To do. Every line in the records below between the one holding "- replace (contains" and the one holding "#[local] Existing Instance UnstructuredModel.laws.", inclusive, is to be set down exactly; all other lines are to be left out.
────────────────────────────────────────
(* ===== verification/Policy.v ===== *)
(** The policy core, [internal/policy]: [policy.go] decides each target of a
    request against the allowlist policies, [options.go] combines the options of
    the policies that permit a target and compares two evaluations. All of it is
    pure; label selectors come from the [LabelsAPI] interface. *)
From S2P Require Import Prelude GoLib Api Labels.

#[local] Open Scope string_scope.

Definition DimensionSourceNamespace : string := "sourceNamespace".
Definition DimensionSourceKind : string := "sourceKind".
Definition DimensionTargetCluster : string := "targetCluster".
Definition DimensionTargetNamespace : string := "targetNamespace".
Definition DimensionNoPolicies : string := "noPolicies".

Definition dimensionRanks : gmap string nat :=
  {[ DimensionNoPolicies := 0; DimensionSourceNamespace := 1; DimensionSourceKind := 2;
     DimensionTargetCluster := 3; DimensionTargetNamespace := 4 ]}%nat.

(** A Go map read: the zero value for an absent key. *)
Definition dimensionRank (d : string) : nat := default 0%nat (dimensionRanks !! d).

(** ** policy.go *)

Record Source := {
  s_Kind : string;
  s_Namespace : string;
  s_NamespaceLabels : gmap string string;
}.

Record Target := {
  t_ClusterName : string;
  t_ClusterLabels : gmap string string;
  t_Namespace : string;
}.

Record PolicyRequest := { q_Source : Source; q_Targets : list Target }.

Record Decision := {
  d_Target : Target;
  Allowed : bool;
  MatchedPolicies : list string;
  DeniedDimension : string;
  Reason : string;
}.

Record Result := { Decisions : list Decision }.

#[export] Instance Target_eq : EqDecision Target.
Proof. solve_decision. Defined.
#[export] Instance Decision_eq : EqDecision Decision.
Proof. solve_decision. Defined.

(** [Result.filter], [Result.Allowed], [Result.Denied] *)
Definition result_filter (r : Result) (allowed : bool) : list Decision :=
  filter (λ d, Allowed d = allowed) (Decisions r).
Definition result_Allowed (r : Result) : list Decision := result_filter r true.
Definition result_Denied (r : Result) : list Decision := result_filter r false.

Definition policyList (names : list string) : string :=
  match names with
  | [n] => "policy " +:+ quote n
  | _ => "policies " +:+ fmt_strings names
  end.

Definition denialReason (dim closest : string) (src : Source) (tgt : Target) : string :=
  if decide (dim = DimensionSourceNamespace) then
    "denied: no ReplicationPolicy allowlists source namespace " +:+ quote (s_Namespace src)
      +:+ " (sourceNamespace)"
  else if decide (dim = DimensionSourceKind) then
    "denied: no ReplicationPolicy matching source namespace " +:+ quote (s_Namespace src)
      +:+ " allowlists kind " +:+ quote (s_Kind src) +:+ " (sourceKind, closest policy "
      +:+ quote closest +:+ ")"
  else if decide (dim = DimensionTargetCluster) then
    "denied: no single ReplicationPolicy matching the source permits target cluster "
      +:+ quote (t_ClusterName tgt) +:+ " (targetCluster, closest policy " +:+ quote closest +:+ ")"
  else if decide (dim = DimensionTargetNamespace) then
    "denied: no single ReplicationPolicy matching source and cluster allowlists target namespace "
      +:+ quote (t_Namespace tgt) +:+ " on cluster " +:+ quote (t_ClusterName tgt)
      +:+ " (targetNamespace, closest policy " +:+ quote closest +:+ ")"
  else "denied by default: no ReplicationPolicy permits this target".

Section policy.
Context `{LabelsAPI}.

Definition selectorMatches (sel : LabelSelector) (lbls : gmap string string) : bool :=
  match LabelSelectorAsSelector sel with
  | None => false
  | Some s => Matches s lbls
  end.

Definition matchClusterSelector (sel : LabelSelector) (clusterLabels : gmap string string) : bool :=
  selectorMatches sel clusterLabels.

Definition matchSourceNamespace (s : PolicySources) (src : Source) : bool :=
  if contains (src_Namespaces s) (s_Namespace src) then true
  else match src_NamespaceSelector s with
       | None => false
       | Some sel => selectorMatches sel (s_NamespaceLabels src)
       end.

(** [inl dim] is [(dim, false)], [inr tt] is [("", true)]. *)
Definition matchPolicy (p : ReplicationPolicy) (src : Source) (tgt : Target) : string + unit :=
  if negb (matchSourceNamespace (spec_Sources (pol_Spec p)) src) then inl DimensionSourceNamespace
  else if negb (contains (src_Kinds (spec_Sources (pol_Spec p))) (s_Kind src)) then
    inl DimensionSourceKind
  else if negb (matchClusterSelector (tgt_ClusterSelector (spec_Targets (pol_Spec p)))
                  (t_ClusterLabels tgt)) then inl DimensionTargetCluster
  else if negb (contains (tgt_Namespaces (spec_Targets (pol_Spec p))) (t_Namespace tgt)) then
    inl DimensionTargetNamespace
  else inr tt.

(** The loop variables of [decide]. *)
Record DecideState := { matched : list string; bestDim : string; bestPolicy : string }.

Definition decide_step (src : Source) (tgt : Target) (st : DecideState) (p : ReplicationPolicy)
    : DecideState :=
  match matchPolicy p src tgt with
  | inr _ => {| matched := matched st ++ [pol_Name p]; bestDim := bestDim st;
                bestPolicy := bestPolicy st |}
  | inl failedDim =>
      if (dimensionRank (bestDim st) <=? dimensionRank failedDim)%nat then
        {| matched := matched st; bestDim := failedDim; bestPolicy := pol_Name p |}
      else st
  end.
────────────────────────────────────────
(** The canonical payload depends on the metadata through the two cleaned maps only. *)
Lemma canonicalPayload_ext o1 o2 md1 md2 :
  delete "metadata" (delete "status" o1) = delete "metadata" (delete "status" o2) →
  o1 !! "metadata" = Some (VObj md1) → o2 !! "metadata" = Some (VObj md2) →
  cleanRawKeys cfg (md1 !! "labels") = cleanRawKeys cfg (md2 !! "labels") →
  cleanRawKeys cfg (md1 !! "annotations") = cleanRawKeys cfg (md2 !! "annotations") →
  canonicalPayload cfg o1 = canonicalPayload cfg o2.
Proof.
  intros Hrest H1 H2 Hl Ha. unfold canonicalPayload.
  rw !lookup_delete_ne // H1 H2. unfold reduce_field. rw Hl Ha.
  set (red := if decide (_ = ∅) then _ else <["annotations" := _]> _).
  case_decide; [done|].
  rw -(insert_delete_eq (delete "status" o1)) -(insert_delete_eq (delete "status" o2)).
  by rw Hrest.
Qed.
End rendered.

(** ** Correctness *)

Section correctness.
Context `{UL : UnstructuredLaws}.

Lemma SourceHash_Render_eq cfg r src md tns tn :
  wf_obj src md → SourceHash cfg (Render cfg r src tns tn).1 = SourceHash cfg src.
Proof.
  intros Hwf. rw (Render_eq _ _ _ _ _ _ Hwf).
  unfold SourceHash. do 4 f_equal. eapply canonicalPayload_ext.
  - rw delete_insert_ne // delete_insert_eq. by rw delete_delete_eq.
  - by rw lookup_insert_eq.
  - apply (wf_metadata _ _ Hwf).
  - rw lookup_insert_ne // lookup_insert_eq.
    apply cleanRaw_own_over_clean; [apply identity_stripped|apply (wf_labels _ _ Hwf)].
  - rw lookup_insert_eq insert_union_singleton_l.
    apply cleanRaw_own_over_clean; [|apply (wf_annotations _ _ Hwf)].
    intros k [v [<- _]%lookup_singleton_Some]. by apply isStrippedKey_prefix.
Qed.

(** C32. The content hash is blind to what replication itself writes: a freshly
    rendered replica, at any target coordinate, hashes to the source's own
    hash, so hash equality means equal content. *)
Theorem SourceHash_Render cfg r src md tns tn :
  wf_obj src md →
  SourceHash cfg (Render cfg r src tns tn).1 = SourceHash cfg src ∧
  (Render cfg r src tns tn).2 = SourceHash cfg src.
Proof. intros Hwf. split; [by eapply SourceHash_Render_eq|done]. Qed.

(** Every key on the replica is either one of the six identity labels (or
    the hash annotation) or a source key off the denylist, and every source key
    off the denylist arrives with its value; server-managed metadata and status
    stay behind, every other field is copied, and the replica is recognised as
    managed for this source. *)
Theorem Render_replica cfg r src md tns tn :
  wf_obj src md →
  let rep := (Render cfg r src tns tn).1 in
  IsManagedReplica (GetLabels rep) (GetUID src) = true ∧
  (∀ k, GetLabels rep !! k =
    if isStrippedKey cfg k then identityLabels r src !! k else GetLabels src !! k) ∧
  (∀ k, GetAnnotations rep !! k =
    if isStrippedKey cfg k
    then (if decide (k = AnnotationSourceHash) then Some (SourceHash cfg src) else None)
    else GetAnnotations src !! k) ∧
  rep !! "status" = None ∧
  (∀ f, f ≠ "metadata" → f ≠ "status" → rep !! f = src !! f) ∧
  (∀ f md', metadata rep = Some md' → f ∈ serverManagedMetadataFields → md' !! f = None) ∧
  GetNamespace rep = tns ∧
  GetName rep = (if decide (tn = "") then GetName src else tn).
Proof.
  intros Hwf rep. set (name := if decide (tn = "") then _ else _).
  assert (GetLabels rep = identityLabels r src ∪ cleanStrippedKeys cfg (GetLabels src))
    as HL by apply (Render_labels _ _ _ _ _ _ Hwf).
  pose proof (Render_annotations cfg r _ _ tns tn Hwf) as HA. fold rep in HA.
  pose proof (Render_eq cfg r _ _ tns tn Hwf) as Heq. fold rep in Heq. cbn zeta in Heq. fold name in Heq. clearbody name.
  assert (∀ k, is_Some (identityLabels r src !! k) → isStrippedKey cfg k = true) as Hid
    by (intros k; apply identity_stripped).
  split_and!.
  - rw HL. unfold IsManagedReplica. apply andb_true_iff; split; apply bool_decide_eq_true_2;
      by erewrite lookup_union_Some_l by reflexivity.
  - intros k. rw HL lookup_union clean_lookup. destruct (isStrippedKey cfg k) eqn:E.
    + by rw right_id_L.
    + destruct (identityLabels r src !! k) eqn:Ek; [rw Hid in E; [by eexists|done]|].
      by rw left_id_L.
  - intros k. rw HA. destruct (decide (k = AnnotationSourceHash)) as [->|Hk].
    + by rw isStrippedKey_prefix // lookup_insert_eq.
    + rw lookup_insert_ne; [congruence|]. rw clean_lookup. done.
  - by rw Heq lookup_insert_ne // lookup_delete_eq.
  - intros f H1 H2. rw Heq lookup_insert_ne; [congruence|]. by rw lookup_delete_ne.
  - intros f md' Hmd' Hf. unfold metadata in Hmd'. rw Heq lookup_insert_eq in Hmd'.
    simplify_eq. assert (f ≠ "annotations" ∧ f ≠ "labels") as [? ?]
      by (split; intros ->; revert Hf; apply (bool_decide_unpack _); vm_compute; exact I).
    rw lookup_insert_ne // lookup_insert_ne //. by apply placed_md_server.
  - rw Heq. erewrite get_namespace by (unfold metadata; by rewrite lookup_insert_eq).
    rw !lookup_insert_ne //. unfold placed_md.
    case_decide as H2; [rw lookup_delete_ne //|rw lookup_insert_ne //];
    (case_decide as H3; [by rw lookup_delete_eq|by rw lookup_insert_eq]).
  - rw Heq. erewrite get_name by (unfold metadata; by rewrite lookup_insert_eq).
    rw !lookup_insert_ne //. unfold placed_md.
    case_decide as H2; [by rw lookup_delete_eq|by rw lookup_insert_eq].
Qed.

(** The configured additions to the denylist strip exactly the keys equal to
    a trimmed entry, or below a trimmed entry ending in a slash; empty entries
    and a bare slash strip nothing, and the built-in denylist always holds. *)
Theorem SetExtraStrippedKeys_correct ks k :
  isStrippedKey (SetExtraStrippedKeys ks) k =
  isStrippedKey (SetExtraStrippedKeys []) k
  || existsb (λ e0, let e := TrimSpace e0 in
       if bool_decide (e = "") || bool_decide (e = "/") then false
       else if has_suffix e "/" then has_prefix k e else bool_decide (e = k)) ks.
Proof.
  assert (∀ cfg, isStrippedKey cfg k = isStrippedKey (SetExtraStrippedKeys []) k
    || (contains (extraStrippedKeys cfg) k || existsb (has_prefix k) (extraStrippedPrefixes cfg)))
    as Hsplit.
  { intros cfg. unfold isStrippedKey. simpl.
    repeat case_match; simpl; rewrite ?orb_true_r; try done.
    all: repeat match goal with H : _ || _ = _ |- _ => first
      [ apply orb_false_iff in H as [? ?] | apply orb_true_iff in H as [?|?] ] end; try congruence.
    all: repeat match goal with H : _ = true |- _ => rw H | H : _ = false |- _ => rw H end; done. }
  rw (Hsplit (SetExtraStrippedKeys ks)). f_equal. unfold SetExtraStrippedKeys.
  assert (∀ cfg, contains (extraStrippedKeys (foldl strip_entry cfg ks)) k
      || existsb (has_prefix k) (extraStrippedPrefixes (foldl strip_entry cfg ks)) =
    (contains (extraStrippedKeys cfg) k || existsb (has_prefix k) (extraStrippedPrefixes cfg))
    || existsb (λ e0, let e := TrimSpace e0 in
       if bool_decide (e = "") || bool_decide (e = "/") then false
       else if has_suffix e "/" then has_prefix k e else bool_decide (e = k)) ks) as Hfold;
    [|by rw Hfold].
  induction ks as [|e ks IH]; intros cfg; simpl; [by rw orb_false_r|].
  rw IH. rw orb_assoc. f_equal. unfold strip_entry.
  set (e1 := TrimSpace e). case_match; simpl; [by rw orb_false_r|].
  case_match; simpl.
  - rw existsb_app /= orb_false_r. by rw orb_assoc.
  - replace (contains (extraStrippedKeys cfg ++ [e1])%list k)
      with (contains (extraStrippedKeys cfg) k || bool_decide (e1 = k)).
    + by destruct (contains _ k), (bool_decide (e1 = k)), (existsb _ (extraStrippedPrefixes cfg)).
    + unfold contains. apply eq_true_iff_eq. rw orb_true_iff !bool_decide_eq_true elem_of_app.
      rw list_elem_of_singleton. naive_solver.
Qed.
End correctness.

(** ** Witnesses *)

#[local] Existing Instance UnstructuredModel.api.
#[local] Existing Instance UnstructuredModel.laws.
────────────────────────────────────────
Your solution.
  - replace (contains (extraStrippedKeys cfg ++ [e1])%list k)
      with (contains (extraStrippedKeys cfg) k || bool_decide (e1 = k)).
    + by destruct (contains _ k), (bool_decide (e1 = k)), (existsb _ (extraStrippedPrefixes cfg)).
    + unfold contains. apply eq_true_iff_eq. rw orb_true_iff !bool_decide_eq_true elem_of_app.
      rw list_elem_of_singleton. naive_solver.
Qed.
End correctness.

(** ** Witnesses *)

#[local] Existing Instance UnstructuredModel.api.
#[local] Existing Instance UnstructuredModel.laws.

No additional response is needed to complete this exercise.